(July 31, 2006) -- LB taxpayers citywide shouldn't let what happened in their city's 5th district City Council office go without meaningful remedy.
With all due respect, the response to destroying city documents and files, first reported by us with follow-up report on the response of former Vice Mayor/Councilwoman Jackie Kell, shouldn't be to suck a pacifier and gurgle about preventing this from happening again. It shouldn't have happened in the first place and 5th district residents, their elected representative and taxpayers citywide need to be made whole for what has happened.
This is not about Jackie Kell. We would feel the same way about anyone -- elected official or common vandal -- who destroyed documents and files in any city office.
City Hall offices don't belong to city officials. They belong to us. The documents and files in those offices are city property and public records. They are ours, not theirs.
How would Councilmembers in LB's other eight districts respond if someone trashed all of their files tomorrow? Would they tell their constituents it doesn't matter? How should their constituents react? What would management say if a city employee offered the "defense" that "important" documents can be retrieved from other city files...a task diverting taxpayer-paid employees from other public work? Or tried to blame the victim for not stopping the perpetrator?
At minimum, we believe it would be unjust to leave taxpayers holding the bag with bromides promising it won't happen again.
If, as former Vice Mayor Kell contends, 5th district Council files can be reconstructed from files and documents in other city management offices then they should be...and Kell should reimburse taxpayers for every minute of city staff time required to do so.

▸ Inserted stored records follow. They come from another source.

(* ===== verification/TemplateFuncs.v ===== *)
(** * [pkg/transformer/functions.go]: the functions of the node templates

    The table of functions and every function of the program in it, with the parts
    of Go's [encoding/base64], [reflect] and [strings] they use.  Compiled regular
    expressions are a parameter.  [ReplaceAll] of an empty string steps over bytes,
    as Go does on ASCII text. *)

From S2P Require Import Prelude GoNet GoStrings.
From Stdlib Require Import Ascii.

Local Open Scope go_scope.

(** ** Strings *)

Definition upper_ascii (a : ascii) : ascii :=
  if (97 <=? code a) && (code a <=? 122) then ascii_of_N (N_of_ascii a - 32) else a.

Fixpoint ToUpper (s : string) : string :=
  match s with
  | EmptyString => EmptyString
  | String a s' => String (upper_ascii a) (ToUpper s')
  end.

(** [strings.TrimPrefix(s, p)], [strings.TrimSuffix(s, p)]. *)
Definition TrimPrefix (s p : string) : string := default s (CutPrefix s p).

Fixpoint cut_suffix (s p : string) : option string :=
  if decide (s = p) then Some EmptyString
  else match s with
       | EmptyString => None
       | String a s' => String a <$> cut_suffix s' p
       end.
Definition TrimSuffix (s p : string) : string := default s (cut_suffix s p).
Definition HasSuffix (s p : string) : bool := bool_decide (cut_suffix s p ≠ None).

(** [strings.ReplaceAll(s, o, n)]: the occurrences from the left that do not
    overlap; [skip] bytes belong to the last one found. *)
Fixpoint replace_from (o n : string) (skip : nat) (s : string) : string :=
  match s with
  | EmptyString => EmptyString
  | String a s' =>
      match skip with
      | S k => replace_from o n k s'
      | O => match CutPrefix s o with
             | Some _ => n +:+ replace_from o n (String.length o - 1) s'
             | None => String a (replace_from o n 0 s')
             end
      end
  end.

Fixpoint interleave (n s : string) : string :=
  match s with
  | EmptyString => n
  | String a s' => n +:+ String a (interleave n s')
  end.

Definition ReplaceAll (s o n : string) : string :=
  if decide (o = EmptyString) then interleave n s else replace_from o n 0 s.

(** ** Values: Go's [any] as the functions inspect it

    A slice, a map or a pointer may be nil; a struct has the values of its fields;
    [GOther] is a value of another kind with its [IsZero]. *)
#[local] Unset Elimination Schemes.
Inductive gval :=
  | GNil
  | GBool (b : bool)
  | GInt (n : Z)
  | GString (s : string)
  | GSlice (is_nil : bool) (l : list gval)
  | GMap (is_nil : bool) (m : list (gval * gval))
  | GPtr (target : option gval)
  | GStruct (fields : list gval)
  | GOther (is_zero : bool).
#[local] Set Elimination Schemes.

(** [reflect.Value.IsZero] of a valid value; the zero of an interface field is
    [GNil]. *)
Fixpoint IsZero (v : gval) : bool :=
  match v with
  | GNil => true
  | GBool b => negb b
  | GInt n => n =? 0
  | GString s => bool_decide (s = EmptyString)
  | GSlice is_nil _ | GMap is_nil _ => is_nil
  | GPtr t => match t with None => true | Some _ => false end
  | GStruct fields => forallb IsZero fields
  | GOther z => z
  end.

Definition IsValid (v : gval) : bool := match v with GNil => false | _ => true end.

Definition empty (given : gval) : bool := negb (IsValid given) || IsZero given.

(** The variadic parameter is a slice: nil in a call without such arguments, not
    nil when the arguments come from [reflect]. *)
Definition defaultFunc (d : gval) (nil_given : bool) (given : list gval) : outcome gval :=
  if empty (GSlice nil_given given) then Ok d
  else match given with
       | [] => Panic
       | g :: _ => Ok (if empty g then d else g)
       end.

Fixpoint coalesce (v : list gval) : gval :=
  match v with
  | [] => GNil
  | val :: v' => if negb (empty val) then val else coalesce v'
  end.

Definition ternary (vt vf : gval) (v : bool) : gval := if v then vt else vf.

(** ** Regular expressions *)

(** A compiled expression: [FindStringSubmatch] ([None] is nil), [FindString],
    [ReplaceAllString]. *)
Record Regexp := mkRegexp {
  FindStringSubmatch : string → option (list string);
  FindString : string → string;
  ReplaceAllString : string → string → string }.

Section regexp.
Context (Compile : string → error + Regexp).

(** [matches[n]] panics outside the slice. *)
Definition regexFindString (regex s : string) (n : Z) : outcome string :=
  match Compile regex with
  | inl err => Err err
  | inr r =>
      let matches := default [] (FindStringSubmatch r s) in
      if Z.of_nat (length matches) <? n + 1 then Ok EmptyString
      else if n <? 0 then Panic
      else match matches !! Z.to_nat n with Some m => Ok m | None => Panic end
  end.

Definition regexReplaceAll (regex s repl : string) : outcome string :=
  match Compile regex with
  | inl err => Err err
  | inr r => Ok (ReplaceAllString r s repl)
  end.

Definition regexFind (regex s : string) : outcome string :=
  match Compile regex with
  | inl err => Err err
  | inr r => Ok (FindString r s)
  end.
End regexp.

(** ** [base64.StdEncoding] *)

(** The alphabet: [A-Z], [a-z], [0-9], [+], [/]. *)
Definition b64_char (v : Z) : ascii :=
  ascii_of_N (Z.to_N (
    if v <? 26 then v + 65 else if v <? 52 then v + 71 else if v <? 62 then v - 4
    else if v =? 62 then 43 else 47)).

(** [decodeMap]. *)
Definition b64_val (a : ascii) : option Z :=
  let c := code a in
  if (65 <=? c) && (c <=? 90) then Some (c - 65)
  else if (97 <=? c) && (c <=? 122) then Some (c - 71)
  else if (48 <=? c) && (c <=? 57) then Some (c + 4)
  else if c =? 43 then Some 62 else if c =? 47 then Some 63 else None.

Definition b64_pad : ascii := "="%char.

(** Digit [i] from the right of a group of 24 bits. *)
Definition sextet (val i : Z) : ascii := b64_char (Z.land (val ≫ (6 * i)) 63).

Fixpoint EncodeToString (src : string) : string :=
  match src with
  | EmptyString => EmptyString
  | String a EmptyString =>
      let val := code a ≪ 16 in
      String (sextet val 3) (String (sextet val 2) (String b64_pad (String b64_pad EmptyString)))
  | String a (String b EmptyString) =>
      let val := Z.lor (code a ≪ 16) (code b ≪ 8) in
      String (sextet val 3) (String (sextet val 2) (String (sextet val 1) (String b64_pad EmptyString)))
  | String a (String b (String c src')) =>
      let val := Z.lor (Z.lor (code a ≪ 16) (code b ≪ 8)) (code c) in
      String (sextet val 3) (String (sextet val 2) (String (sextet val 1) (String (sextet val 0)
        (EncodeToString src'))))
  end.

Definition CorruptInputError (at_byte : Z) : error :=
  ErrNew ("illegal base64 data at input byte " +:+ Uitoa at_byte).

Definition is_newline (a : ascii) : bool := (code a =? 10) || (code a =? 13).

(** Skip newlines, counting bytes. *)
Fixpoint skip_newlines (si : Z) (s : string) : Z * string :=
  match s with
  | String a s' => if is_newline a then skip_newlines (si + 1) s' else (si, s)
  | EmptyString => (si, s)
  end.

(** The [n] bytes of a quantum of up to four digits. *)
Definition quantum (dbuf : list Z) (n : nat) (rest : string) : string :=
  let d i := nth i dbuf 0 in
  let val := Z.lor (Z.lor (Z.lor (d 0%nat ≪ 18) (d 1%nat ≪ 12)) (d 2%nat ≪ 6)) (d 3%nat) in
  let byte i := ascii_of_N (Z.to_N (Z.land (val ≫ i) 255)) in
  foldr (λ i r, String (byte i) r) rest (take n [16; 8; 0]).

(** The input after the first padding byte of a quantum with [j] digits. *)
Definition after_padding (j : nat) (dbuf : list Z) (si : Z) (s : string) : outcome string :=
  let finish si s :=
    let '(si, s) := skip_newlines si s in
    if decide (s = EmptyString) then Ok (quantum dbuf (j - 1) EmptyString)
    else Err (CorruptInputError si) in
  match j with
  | 0%nat | 1%nat => Err (CorruptInputError (si - 1))
  | 2%nat =>
      let '(si, s) := skip_newlines si s in
      match s with
      | EmptyString => Err (CorruptInputError si)
      | String a s' => if decide (a = b64_pad) then finish (si + 1) s'
                       else Err (CorruptInputError (si - 1))
      end
  | _ => finish si s
  end.

(** [DecodeString] from byte [si], with the digits [dbuf] of the open quantum. *)
Fixpoint decode_from (si : Z) (dbuf : list Z) (s : string) : outcome string :=
  match s with
  | EmptyString =>
      if decide (dbuf = []) then Ok EmptyString
      else Err (CorruptInputError (si - Z.of_nat (length dbuf)))
  | String a s' =>
      match b64_val a with
      | Some v =>
          if (length dbuf =? 3)%nat then
            let? rest := decode_from (si + 1) [] s' in Ok (quantum (dbuf ++ [v]) 3 rest)
          else decode_from (si + 1) (dbuf ++ [v]) s'
      | None =>
          if is_newline a then decode_from (si + 1) dbuf s'
          else if decide (a = b64_pad) then after_padding (length dbuf) dbuf (si + 1) s'
          else Err (CorruptInputError si)
      end
  end.

Definition DecodeString (s : string) : outcome string := decode_from 0 [] s.

Definition base64encode (v : string) : string := EncodeToString v.
Definition base64decode (v : string) : outcome string := DecodeString v.

(** ** [getValue] *)

Fixpoint getValue_parts (parts : list string) (key : string) : outcome string :=
  match parts with
  | [] => Ok EmptyString
  | part :: parts' =>
      let kv := Split part "="%char in
      if decide (default EmptyString (kv !! 0%nat) = key) then
        match kv !! 1%nat with Some v => Ok v | None => Panic end
      else getValue_parts parts' key
  end.

Definition getValue (source key : string) : outcome string :=
  getValue_parts (Split source ";"%char) key.

(** ** The table *)

(** A function value, by its Go signature. *)
Inductive gofunc :=
  | FString1 (f : string → string)
  | FString2 (f : string → string → string)
  | FString3 (f : string → string → string → string)
  | FBool2 (f : string → string → bool)
  | FTry1 (f : string → outcome string)
  | FTry2 (f : string → string → outcome string)
  | FTry3 (f : string → string → string → outcome string)
  | FTryN (f : string → string → Z → outcome string)
  | FEmpty (f : gval → bool)
  | FDefault (f : gval → bool → list gval → outcome gval)
  | FVariadic (f : list gval → gval)
  | FTernary (f : gval → gval → bool → gval).

Section table.
Context (Compile : string → error + Regexp).

Definition genericMap : list (string * gofunc) := [
  ("default", FDefault defaultFunc);
  ("empty", FEmpty empty);
  ("coalesce", FVariadic coalesce);
  ("ternary", FTernary ternary);
  ("upper", FString1 ToUpper);
  ("lower", FString1 ToLower);
  ("trim", FString1 TrimSpace);
  ("trimSuffix", FString2 (λ a b, TrimSuffix b a));
  ("trimPrefix", FString2 (λ a b, TrimPrefix b a));
  ("replace", FString3 (λ o n s, ReplaceAll s o n));
  ("regexFind", FTry2 (regexFind Compile));
  ("regexFindString", FTryN (regexFindString Compile));
  ("regexReplaceAll", FTry3 (regexReplaceAll Compile));
  ("contains", FBool2 (λ substr str, Contains str substr));
  ("hasPrefix", FBool2 (λ substr str, HasPrefix str substr));
  ("hasSuffix", FBool2 (λ substr str, HasSuffix str substr));
  ("b64enc", FString1 base64encode);
  ("b64dec", FTry1 base64decode);
  ("getValue", FTry2 getValue)].

(** A copy of the table: the map the template engine is given. *)
Definition GenericFuncMap : gmap string gofunc := list_to_map genericMap.

(** [reflect.Value.Call] with arguments of the parameters' types; the engine
    refuses other arguments. *)
Definition reflect_Call (f : gofunc) (args : list gval) : outcome gval :=
  let str (o : outcome string) := let? s := o in Ok (GString s) in
  match f, args with
  | FString1 f, [GString a] => Ok (GString (f a))
  | FString2 f, [GString a; GString b] => Ok (GString (f a b))
  | FString3 f, [GString a; GString b; GString c] => Ok (GString (f a b c))
  | FBool2 f, [GString a; GString b] => Ok (GBool (f a b))
  | FTry1 f, [GString a] => str (f a)
  | FTry2 f, [GString a; GString b] => str (f a b)
  | FTry3 f, [GString a; GString b; GString c] => str (f a b c)
  | FTryN f, [GString a; GString b; GInt n] => str (f a b n)
  | FEmpty f, [a] => Ok (GBool (f a))
  | FDefault f, d :: given => f d false given
  | FVariadic f, l => Ok (f l)
  | FTernary f, [a; b; GBool v] => Ok (f a b v)
  | _, _ => Err (ErrNew "wrong arguments")
  end.

(** The engine's call of a function by name: a panic becomes an error. *)
Definition safeCall (name : string) (args : list gval) : outcome gval :=
  match GenericFuncMap !! name with
  | None => Err (ErrNew ("function " +:+ quoted name +:+ " not defined"))
  | Some f => match reflect_Call f args with
              | Panic => Err (ErrNew "runtime error")
              | o => o
              end
  end.
End table.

It will be the Mother of All Public Records requests, sending memos to countless City Hall offices to check files for all documents, memos, communications, emails, etc. cc'd to the 5th district office for the past eight years (if they still exist). In addition, City Hall's computer experts will have to check remote servers, archives and hard drives on the 5th district Council office computers; even hard drives that appear to have been "wiped clean" often have recoverable data still on them.
Councilwoman Kell should be sent a bill for this. If she declines to pay, it becomes a collection matter. If she asserts a defense, she can offer that to a civil judge and see how far she gets.
We recall the case of former Deputy City Auditor Earl Hobbs, forced to face the D.A. for the alleged unauthorized removal -- that'sremoval, not destruction -- of city documents. [It's not a perfect analogy; as we understand it, Hobbs says in effect he was a whistle-blower for taxpayers and City Hall denies this.]
The last time we checked, California had statewide statutes governing the destruction of public documents and LB has adopted formal legal procedures for this. They enumerate the documents proposed for destruction, give the public notice and an opportunity to be heard on the matter and handle public property in an orderly process. They don't allow any one person to act as unilateral judge and jury on the matter. Councilmembers know this because they vote periodically on exactly such agendized items. LB's City Attorney shouldn't have to serve as a perpetual legal nanny for errant Councilchildren who know or should know it's not right to toss daddy's shaving kit down the toilet.
We are unwilling to pretend that more laws are the answer if the problem rests with not enforcing current ones...and upholding the principle that public offices and public records belong to the public.
In our opinion, taxpayers deserve a remedy that restores some semblance of a status quo ante to 5th district residents and doesn't leave LB taxpayers citywide holding the bag...again.